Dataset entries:

####################

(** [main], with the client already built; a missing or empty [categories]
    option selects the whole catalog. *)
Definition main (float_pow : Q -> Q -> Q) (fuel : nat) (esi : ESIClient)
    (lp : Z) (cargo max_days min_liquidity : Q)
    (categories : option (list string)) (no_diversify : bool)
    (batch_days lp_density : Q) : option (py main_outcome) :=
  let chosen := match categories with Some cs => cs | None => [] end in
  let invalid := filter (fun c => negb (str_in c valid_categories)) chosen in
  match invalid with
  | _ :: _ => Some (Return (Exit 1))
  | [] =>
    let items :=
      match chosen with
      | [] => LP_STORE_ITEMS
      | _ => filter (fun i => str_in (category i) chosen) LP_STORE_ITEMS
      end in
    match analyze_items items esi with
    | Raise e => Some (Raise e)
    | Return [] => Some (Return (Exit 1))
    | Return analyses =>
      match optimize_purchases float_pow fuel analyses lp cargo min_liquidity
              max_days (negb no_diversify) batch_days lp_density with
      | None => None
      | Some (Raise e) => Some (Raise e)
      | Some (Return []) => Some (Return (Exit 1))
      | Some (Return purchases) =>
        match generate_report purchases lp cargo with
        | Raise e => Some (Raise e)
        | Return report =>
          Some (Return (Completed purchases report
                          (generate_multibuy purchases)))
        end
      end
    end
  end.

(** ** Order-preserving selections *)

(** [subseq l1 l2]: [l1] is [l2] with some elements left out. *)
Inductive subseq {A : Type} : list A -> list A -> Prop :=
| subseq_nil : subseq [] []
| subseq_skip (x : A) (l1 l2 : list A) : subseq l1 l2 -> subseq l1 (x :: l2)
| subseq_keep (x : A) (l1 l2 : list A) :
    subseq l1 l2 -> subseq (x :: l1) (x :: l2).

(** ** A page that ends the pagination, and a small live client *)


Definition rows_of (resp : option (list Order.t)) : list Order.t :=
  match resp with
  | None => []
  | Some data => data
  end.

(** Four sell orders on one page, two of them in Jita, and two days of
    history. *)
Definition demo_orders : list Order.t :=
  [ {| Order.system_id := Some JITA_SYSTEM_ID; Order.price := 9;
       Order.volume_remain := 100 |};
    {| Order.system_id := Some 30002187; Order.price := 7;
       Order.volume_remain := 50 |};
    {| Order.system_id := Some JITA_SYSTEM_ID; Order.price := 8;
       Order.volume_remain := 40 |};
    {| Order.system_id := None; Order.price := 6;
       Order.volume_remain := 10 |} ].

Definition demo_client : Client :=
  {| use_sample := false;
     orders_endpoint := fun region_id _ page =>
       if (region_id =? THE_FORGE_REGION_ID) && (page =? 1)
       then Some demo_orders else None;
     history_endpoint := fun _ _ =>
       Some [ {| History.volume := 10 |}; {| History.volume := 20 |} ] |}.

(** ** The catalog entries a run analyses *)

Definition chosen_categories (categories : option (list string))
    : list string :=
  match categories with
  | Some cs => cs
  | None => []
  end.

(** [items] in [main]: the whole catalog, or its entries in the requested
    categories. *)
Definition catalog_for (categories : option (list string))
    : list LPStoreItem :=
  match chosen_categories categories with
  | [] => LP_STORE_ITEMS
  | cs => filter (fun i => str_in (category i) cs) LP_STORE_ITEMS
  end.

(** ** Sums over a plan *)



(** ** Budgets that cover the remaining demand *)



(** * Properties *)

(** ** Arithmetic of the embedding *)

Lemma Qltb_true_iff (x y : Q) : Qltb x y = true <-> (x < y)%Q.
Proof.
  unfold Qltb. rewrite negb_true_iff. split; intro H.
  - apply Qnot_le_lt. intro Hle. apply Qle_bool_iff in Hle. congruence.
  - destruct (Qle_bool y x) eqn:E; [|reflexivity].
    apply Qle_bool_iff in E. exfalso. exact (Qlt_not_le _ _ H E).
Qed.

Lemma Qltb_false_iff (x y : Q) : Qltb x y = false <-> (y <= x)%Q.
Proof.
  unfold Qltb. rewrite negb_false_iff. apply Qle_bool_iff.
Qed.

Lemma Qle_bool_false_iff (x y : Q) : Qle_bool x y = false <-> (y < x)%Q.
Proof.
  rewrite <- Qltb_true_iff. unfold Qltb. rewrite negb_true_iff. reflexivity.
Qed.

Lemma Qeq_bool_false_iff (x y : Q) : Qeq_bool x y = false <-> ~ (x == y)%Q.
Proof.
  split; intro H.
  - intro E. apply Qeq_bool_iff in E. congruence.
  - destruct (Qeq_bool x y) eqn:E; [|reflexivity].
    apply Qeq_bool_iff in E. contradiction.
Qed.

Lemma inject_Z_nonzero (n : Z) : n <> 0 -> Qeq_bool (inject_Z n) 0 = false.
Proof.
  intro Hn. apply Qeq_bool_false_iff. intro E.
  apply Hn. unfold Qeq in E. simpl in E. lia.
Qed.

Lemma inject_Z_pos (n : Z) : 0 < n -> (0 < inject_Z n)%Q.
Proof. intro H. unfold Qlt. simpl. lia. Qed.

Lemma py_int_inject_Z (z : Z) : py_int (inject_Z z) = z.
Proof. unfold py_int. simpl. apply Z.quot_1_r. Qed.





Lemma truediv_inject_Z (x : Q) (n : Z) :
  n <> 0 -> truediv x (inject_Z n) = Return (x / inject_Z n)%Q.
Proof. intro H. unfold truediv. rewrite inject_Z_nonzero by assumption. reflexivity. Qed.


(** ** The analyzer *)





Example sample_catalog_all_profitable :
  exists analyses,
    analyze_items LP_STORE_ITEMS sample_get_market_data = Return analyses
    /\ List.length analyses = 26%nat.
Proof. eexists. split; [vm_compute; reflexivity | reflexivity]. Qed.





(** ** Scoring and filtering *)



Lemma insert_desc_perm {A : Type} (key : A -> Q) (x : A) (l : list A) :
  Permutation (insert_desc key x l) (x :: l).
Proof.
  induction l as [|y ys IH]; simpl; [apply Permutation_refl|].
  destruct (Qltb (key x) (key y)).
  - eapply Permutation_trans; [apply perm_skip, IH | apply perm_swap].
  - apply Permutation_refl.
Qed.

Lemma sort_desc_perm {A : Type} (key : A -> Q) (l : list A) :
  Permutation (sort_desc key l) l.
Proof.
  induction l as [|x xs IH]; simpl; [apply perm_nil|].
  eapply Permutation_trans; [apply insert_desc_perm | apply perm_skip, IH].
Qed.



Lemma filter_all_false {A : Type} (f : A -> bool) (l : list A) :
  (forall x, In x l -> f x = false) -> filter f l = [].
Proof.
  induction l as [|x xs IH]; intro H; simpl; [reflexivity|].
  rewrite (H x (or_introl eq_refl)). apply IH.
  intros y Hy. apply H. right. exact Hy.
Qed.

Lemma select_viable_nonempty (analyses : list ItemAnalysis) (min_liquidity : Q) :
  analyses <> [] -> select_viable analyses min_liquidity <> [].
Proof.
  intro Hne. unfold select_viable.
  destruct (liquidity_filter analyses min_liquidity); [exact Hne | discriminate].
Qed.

####################

Down to the last line, retype the entries above exactly.

(** [main], with the client already built; a missing or empty [categories]
    option selects the whole catalog. *)
Definition main (float_pow : Q -> Q -> Q) (fuel : nat) (esi : ESIClient)
    (lp : Z) (cargo max_days min_liquidity : Q)
    (categories : option (list string)) (no_diversify : bool)
    (batch_days lp_density : Q) : option (py main_outcome) :=
  let chosen := match categories with Some cs => cs | None => [] end in
  let invalid := filter (fun c => negb (str_in c valid_categories)) chosen in
  match invalid with
  | _ :: _ => Some (Return (Exit 1))
  | [] =>
    let items :=
      match chosen with
      | [] => LP_STORE_ITEMS
      | _ => filter (fun i => str_in (category i) chosen) LP_STORE_ITEMS
      end in
    match analyze_items items esi with
    | Raise e => Some (Raise e)
    | Return [] => Some (Return (Exit 1))
    | Return analyses =>
      match optimize_purchases float_pow fuel analyses lp cargo min_liquidity
              max_days (negb no_diversify) batch_days lp_density with
      | None => None
      | Some (Raise e) => Some (Raise e)
      | Some (Return []) => Some (Return (Exit 1))
      | Some (Return purchases) =>
        match generate_report purchases lp cargo with
        | Raise e => Some (Raise e)
        | Return report =>
          Some (Return (Completed purchases report
                          (generate_multibuy purchases)))
        end
      end
    end
  end.

(** ** Order-preserving selections *)

(** [subseq l1 l2]: [l1] is [l2] with some elements left out. *)
Inductive subseq {A : Type} : list A -> list A -> Prop :=
| subseq_nil : subseq [] []
| subseq_skip (x : A) (l1 l2 : list A) : subseq l1 l2 -> subseq l1 (x :: l2)
| subseq_keep (x : A) (l1 l2 : list A) :
    subseq l1 l2 -> subseq (x :: l1) (x :: l2).

(** ** A page that ends the pagination, and a small live client *)


Definition rows_of (resp : option (list Order.t)) : list Order.t :=
  match resp with
  | None => []
  | Some data => data
  end.

(** Four sell orders on one page, two of them in Jita, and two days of
    history. *)
Definition demo_orders : list Order.t :=
  [ {| Order.system_id := Some JITA_SYSTEM_ID; Order.price := 9;
       Order.volume_remain := 100 |};
    {| Order.system_id := Some 30002187; Order.price := 7;
       Order.volume_remain := 50 |};
    {| Order.system_id := Some JITA_SYSTEM_ID; Order.price := 8;
       Order.volume_remain := 40 |};
    {| Order.system_id := None; Order.price := 6;
       Order.volume_remain := 10 |} ].

Definition demo_client : Client :=
  {| use_sample := false;
     orders_endpoint := fun region_id _ page =>
       if (region_id =? THE_FORGE_REGION_ID) && (page =? 1)
       then Some demo_orders else None;
     history_endpoint := fun _ _ =>
       Some [ {| History.volume := 10 |}; {| History.volume := 20 |} ] |}.

(** ** The catalog entries a run analyses *)

Definition chosen_categories (categories : option (list string))
    : list string :=
  match categories with
  | Some cs => cs
  | None => []
  end.

(** [items] in [main]: the whole catalog, or its entries in the requested
    categories. *)
Definition catalog_for (categories : option (list string))
    : list LPStoreItem :=
  match chosen_categories categories with
  | [] => LP_STORE_ITEMS
  | cs => filter (fun i => str_in (category i) cs) LP_STORE_ITEMS
  end.

(** ** Sums over a plan *)



(** ** Budgets that cover the remaining demand *)



(** * Properties *)

(** ** Arithmetic of the embedding *)

Lemma Qltb_true_iff (x y : Q) : Qltb x y = true <-> (x < y)%Q.
Proof.
  unfold Qltb. rewrite negb_true_iff. split; intro H.
  - apply Qnot_le_lt. intro Hle. apply Qle_bool_iff in Hle. congruence.
  - destruct (Qle_bool y x) eqn:E; [|reflexivity].
    apply Qle_bool_iff in E. exfalso. exact (Qlt_not_le _ _ H E).
Qed.

Lemma Qltb_false_iff (x y : Q) : Qltb x y = false <-> (y <= x)%Q.
Proof.
  unfold Qltb. rewrite negb_false_iff. apply Qle_bool_iff.
Qed.

Lemma Qle_bool_false_iff (x y : Q) : Qle_bool x y = false <-> (y < x)%Q.
Proof.
  rewrite <- Qltb_true_iff. unfold Qltb. rewrite negb_true_iff. reflexivity.
Qed.

Lemma Qeq_bool_false_iff (x y : Q) : Qeq_bool x y = false <-> ~ (x == y)%Q.
Proof.
  split; intro H.
  - intro E. apply Qeq_bool_iff in E. congruence.
  - destruct (Qeq_bool x y) eqn:E; [|reflexivity].
    apply Qeq_bool_iff in E. contradiction.
Qed.

Lemma inject_Z_nonzero (n : Z) : n <> 0 -> Qeq_bool (inject_Z n) 0 = false.
Proof.
  intro Hn. apply Qeq_bool_false_iff. intro E.
  apply Hn. unfold Qeq in E. simpl in E. lia.
Qed.

Lemma inject_Z_pos (n : Z) : 0 < n -> (0 < inject_Z n)%Q.
Proof. intro H. unfold Qlt. simpl. lia. Qed.

Lemma py_int_inject_Z (z : Z) : py_int (inject_Z z) = z.
Proof. unfold py_int. simpl. apply Z.quot_1_r. Qed.





Lemma truediv_inject_Z (x : Q) (n : Z) :
  n <> 0 -> truediv x (inject_Z n) = Return (x / inject_Z n)%Q.
Proof. intro H. unfold truediv. rewrite inject_Z_nonzero by assumption. reflexivity. Qed.


(** ** The analyzer *)





Example sample_catalog_all_profitable :
  exists analyses,
    analyze_items LP_STORE_ITEMS sample_get_market_data = Return analyses
    /\ List.length analyses = 26%nat.
Proof. eexists. split; [vm_compute; reflexivity | reflexivity]. Qed.





(** ** Scoring and filtering *)



Lemma insert_desc_perm {A : Type} (key : A -> Q) (x : A) (l : list A) :
  Permutation (insert_desc key x l) (x :: l).
Proof.
  induction l as [|y ys IH]; simpl; [apply Permutation_refl|].
  destruct (Qltb (key x) (key y)).
  - eapply Permutation_trans; [apply perm_skip, IH | apply perm_swap].
  - apply Permutation_refl.
Qed.

Lemma sort_desc_perm {A : Type} (key : A -> Q) (l : list A) :
  Permutation (sort_desc key l) l.
Proof.
  induction l as [|x xs IH]; simpl; [apply perm_nil|].
  eapply Permutation_trans; [apply insert_desc_perm | apply perm_skip, IH].
Qed.



Lemma filter_all_false {A : Type} (f : A -> bool) (l : list A) :
  (forall x, In x l -> f x = false) -> filter f l = [].
Proof.
  induction l as [|x xs IH]; intro H; simpl; [reflexivity|].
  rewrite (H x (or_introl eq_refl)). apply IH.
  intros y Hy. apply H. right. exact Hy.
Qed.

Lemma select_viable_nonempty (analyses : list ItemAnalysis) (min_liquidity : Q) :
  analyses <> [] -> select_viable analyses min_liquidity <> [].
Proof.
  intro Hne. unfold select_viable.
  destruct (liquidity_filter analyses min_liquidity); [exact Hne | discriminate].
Qed.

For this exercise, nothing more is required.